### REQUIREMENT
Retype exactly the lines that run from the start of the data to the line holding "Definition When : Type", including both, and only those.

========

(* ===== verification/Role.v ===== *)
(** * Roles

    [include/opencattus/services/ansible/role.h] and
    [src/services/ansible/role.cpp]: the steps of an installation by name, and
    the text a single one is asked for with. *)

From stdpp Require Import base strings list gmap.
From Stdlib Require Import ZArith Lia Ascii.
From S2P Require Import Prelude CppString Enums Os.

Module Roles.
Inductive t :=
  | CHECK | REPOS | NETWORK | SSHD | OFED | DUMP | LOCALE | FIREWALL | SELINUX | NFS | QUEUESYSTEM | SLURM | OHPC
  | PROVISIONER | XCAT | CONFLUENT | BASE | AUDIT | AIDE | FAIL2BAN | TIMESYNC | SPACK.
#[global] Instance t_eq_dec : EqDecision t. Proof. solve_decision. Defined.
#[global, program] Instance t_enum : CppEnum t := {|
  enum_values := [CHECK; REPOS; NETWORK; SSHD; OFED; DUMP; LOCALE; FIREWALL; SELINUX; NFS; QUEUESYSTEM; SLURM; OHPC;
    PROVISIONER; XCAT; CONFLUENT; BASE; AUDIT; AIDE; FAIL2BAN; TIMESYNC; SPACK];
  enum_name x :=
    match x with
    | CHECK => "CHECK" | REPOS => "REPOS" | NETWORK => "NETWORK" | SSHD => "SSHD" | OFED => "OFED" | DUMP => "DUMP"
    | LOCALE => "LOCALE" | FIREWALL => "FIREWALL" | SELINUX => "SELINUX" | NFS => "NFS"
    | QUEUESYSTEM => "QUEUESYSTEM" | SLURM => "SLURM" | OHPC => "OHPC" | PROVISIONER => "PROVISIONER"
    | XCAT => "XCAT" | CONFLUENT => "CONFLUENT" | BASE => "BASE" | AUDIT => "AUDIT" | AIDE => "AIDE"
    | FAIL2BAN => "FAIL2BAN" | TIMESYNC => "TIMESYNC" | SPACK => "SPACK"
    end |}.
Solve All Obligations with solve_enum.
End Roles.

(** A [std::function], which may be empty: calling it then throws. *)
Definition When : Type := option (OS -> bool).
Definition call (f : When) (osinfo : OS) : outcome bool :=
  match f with Some f => Ok (f osinfo) | None => Throw BadFunctionCall end.

Record Role := mkRole {
  role : Roles.t;
  roleName : string;
  tags : gset string;
  vars : gmap string string;
  m_when : option When;
}.

Definition Role_make (r : Roles.t) (tags : gset string) (vars : gmap string string) (cond : option When) : Role :=
  mkRole r (toStringLower r) tags vars cond.

(** ** Parsing *)

Definition bad_variable : exn := InvalidArgument "Each variable must be in format key=value".

Definition parse_variable (pair : string) (vars : gmap string string) : outcome (gmap string string) :=
  match find_char "=" pair with
  | None => Throw bad_variable
  | Some eqPos =>
      if (eqPos =? 0)%nat || (eqPos =? String.length pair - 1)%nat then Throw bad_variable
      else Ok (<[stake eqPos pair := sdrop (S eqPos) pair]> vars)
  end.

Fixpoint parse_variables (pairs : list string) (vars : gmap string string) : outcome (gmap string string) :=
  match pairs with
  | [] => Ok vars
  | kv :: pairs => vars ← parse_variable kv vars; parse_variables pairs vars
  end.

(** The condition handed on is an empty function, not an absent one. *)
Definition parseRoleString (input : string) : outcome Role :=
  let colonPos := find_char ":" input in
  roleEnum ← ofStringExc (match colonPos with None => input | Some i => stake i input end) Insensitive;
  vars ← match colonPos with
         | None => Ok ∅
         | Some i => parse_variables (getlines "," (sdrop (S i) input)) ∅
         end;
  Ok (Role_make roleEnum ∅ vars (Some None)).
Definition buildControllerStartupScript : string :=
  unlines
  ["";
   "systemctl enable munge slurmctld slurmdbd mariadb";
   "systemctl start munge mariadb"].
Definition buildControllerActivationScript : string :=
  unlines
  ["";
   "# slurmctld refuses to start if clustername has changed,";
   "# remove this file mitigate it";
   "rm -rf /var/spool/slurmctld/clustername";
   "";
   "systemctl restart slurmdbd";
   "for attempt in $(seq 1 20); do";
   "    if systemctl is-active --quiet slurmdbd && bash -c 'exec 3<>/dev/tcp/127.0.0.1/6819' 2>/dev/null; then";
   "        exec 3>&-";
   "        exec 3<&-";
   "        break";
   "    fi";
   "    sleep 2";
   "done";
   "systemctl is-active --quiet slurmdbd";
   "";
   "systemctl restart slurmctld";
   "for attempt in $(seq 1 20); do";
   "    if systemctl is-active --quiet slurmctld; then";
   "        break";
   "    fi";
   "    sleep 2";
   "done";
   "systemctl is-active --quiet slurmctld";
   "";
   "echo " +:+ quoted "slurmctld is $(systemctl is-active slurmctld)";
   "echo " +:+ quoted "slurmdbd is $(systemctl is-active slurmdbd)";
   "";
   "# Wait for slurmdbd to accept accounting requests";
   "for attempt in $(seq 1 20); do";
   "    if sacct >/dev/null 2>&1; then";
   "        break";
   "    fi";
   "    sleep 2";
   "done";
   "";
   "sacct"].

Definition buildSlurmServerInstallCommand (osinfo : OS) : outcome string :=
  t ← getPackageType osinfo;
  Ok (match t with
      | PackageType.RPM => "dnf -y install ohpc-slurm-server mariadb-server mariadb"
      | PackageType.DEB =>
          "DEBIAN_FRONTEND=noninteractive apt install -y ohpc-slurm-server mariadb-server mariadb-client"
      end).

Definition buildSlurmConfigSeedScript : string :=
  unlines
  ["";
   "if test -f /etc/slurm/slurm.conf.ohpc; then";
   "    \cp /etc/slurm/slurm.conf.ohpc " +:+ quoted "$slurm_conf";
   "elif test -f /etc/slurm/slurm.conf.example; then";
   "    \cp /etc/slurm/slurm.conf.example " +:+ quoted "$slurm_conf";
   "else";
   "    cat > " +:+ quoted "$slurm_conf" +:+ " <<'EOF'";
   "ClusterName=cluster";
   "SlurmctldHost=localhost";
   "MpiDefault=none";
   "ProctrackType=proctrack/cgroup";
   "ReturnToService=1";
   "SlurmctldPidFile=/var/run/slurmctld.pid";
   "SlurmctldPort=6817";
   "SlurmdPidFile=/var/run/slurmd.pid";
   "SlurmdPort=6818";
   "SlurmdSpoolDir=/var/spool/slurmd";
   "SlurmUser=slurm";
   "StateSaveLocation=/var/spool/slurmctld";
   "SwitchType=switch/none";
   "SchedulerType=sched/backfill";
   "SelectType=select/cons_tres";
   "SelectTypeParameters=CR_Core_Memory";
   "SlurmctldLogFile=/var/log/slurmctld.log";
   "SlurmdLogFile=/var/log/slurmd.log";
   "EOF";
   "fi"].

========

### ANSWER TO THIS EXERCISE
(* ===== verification/Role.v ===== *)
(** * Roles

    [include/opencattus/services/ansible/role.h] and
    [src/services/ansible/role.cpp]: the steps of an installation by name, and
    the text a single one is asked for with. *)

From stdpp Require Import base strings list gmap.
From Stdlib Require Import ZArith Lia Ascii.
From S2P Require Import Prelude CppString Enums Os.

Module Roles.
Inductive t :=
  | CHECK | REPOS | NETWORK | SSHD | OFED | DUMP | LOCALE | FIREWALL | SELINUX | NFS | QUEUESYSTEM | SLURM | OHPC
  | PROVISIONER | XCAT | CONFLUENT | BASE | AUDIT | AIDE | FAIL2BAN | TIMESYNC | SPACK.
#[global] Instance t_eq_dec : EqDecision t. Proof. solve_decision. Defined.
#[global, program] Instance t_enum : CppEnum t := {|
  enum_values := [CHECK; REPOS; NETWORK; SSHD; OFED; DUMP; LOCALE; FIREWALL; SELINUX; NFS; QUEUESYSTEM; SLURM; OHPC;
    PROVISIONER; XCAT; CONFLUENT; BASE; AUDIT; AIDE; FAIL2BAN; TIMESYNC; SPACK];
  enum_name x :=
    match x with
    | CHECK => "CHECK" | REPOS => "REPOS" | NETWORK => "NETWORK" | SSHD => "SSHD" | OFED => "OFED" | DUMP => "DUMP"
    | LOCALE => "LOCALE" | FIREWALL => "FIREWALL" | SELINUX => "SELINUX" | NFS => "NFS"
    | QUEUESYSTEM => "QUEUESYSTEM" | SLURM => "SLURM" | OHPC => "OHPC" | PROVISIONER => "PROVISIONER"
    | XCAT => "XCAT" | CONFLUENT => "CONFLUENT" | BASE => "BASE" | AUDIT => "AUDIT" | AIDE => "AIDE"
    | FAIL2BAN => "FAIL2BAN" | TIMESYNC => "TIMESYNC" | SPACK => "SPACK"
    end |}.
Solve All Obligations with solve_enum.
End Roles.

(** A [std::function], which may be empty: calling it then throws. *)
Definition When : Type := option (OS -> bool).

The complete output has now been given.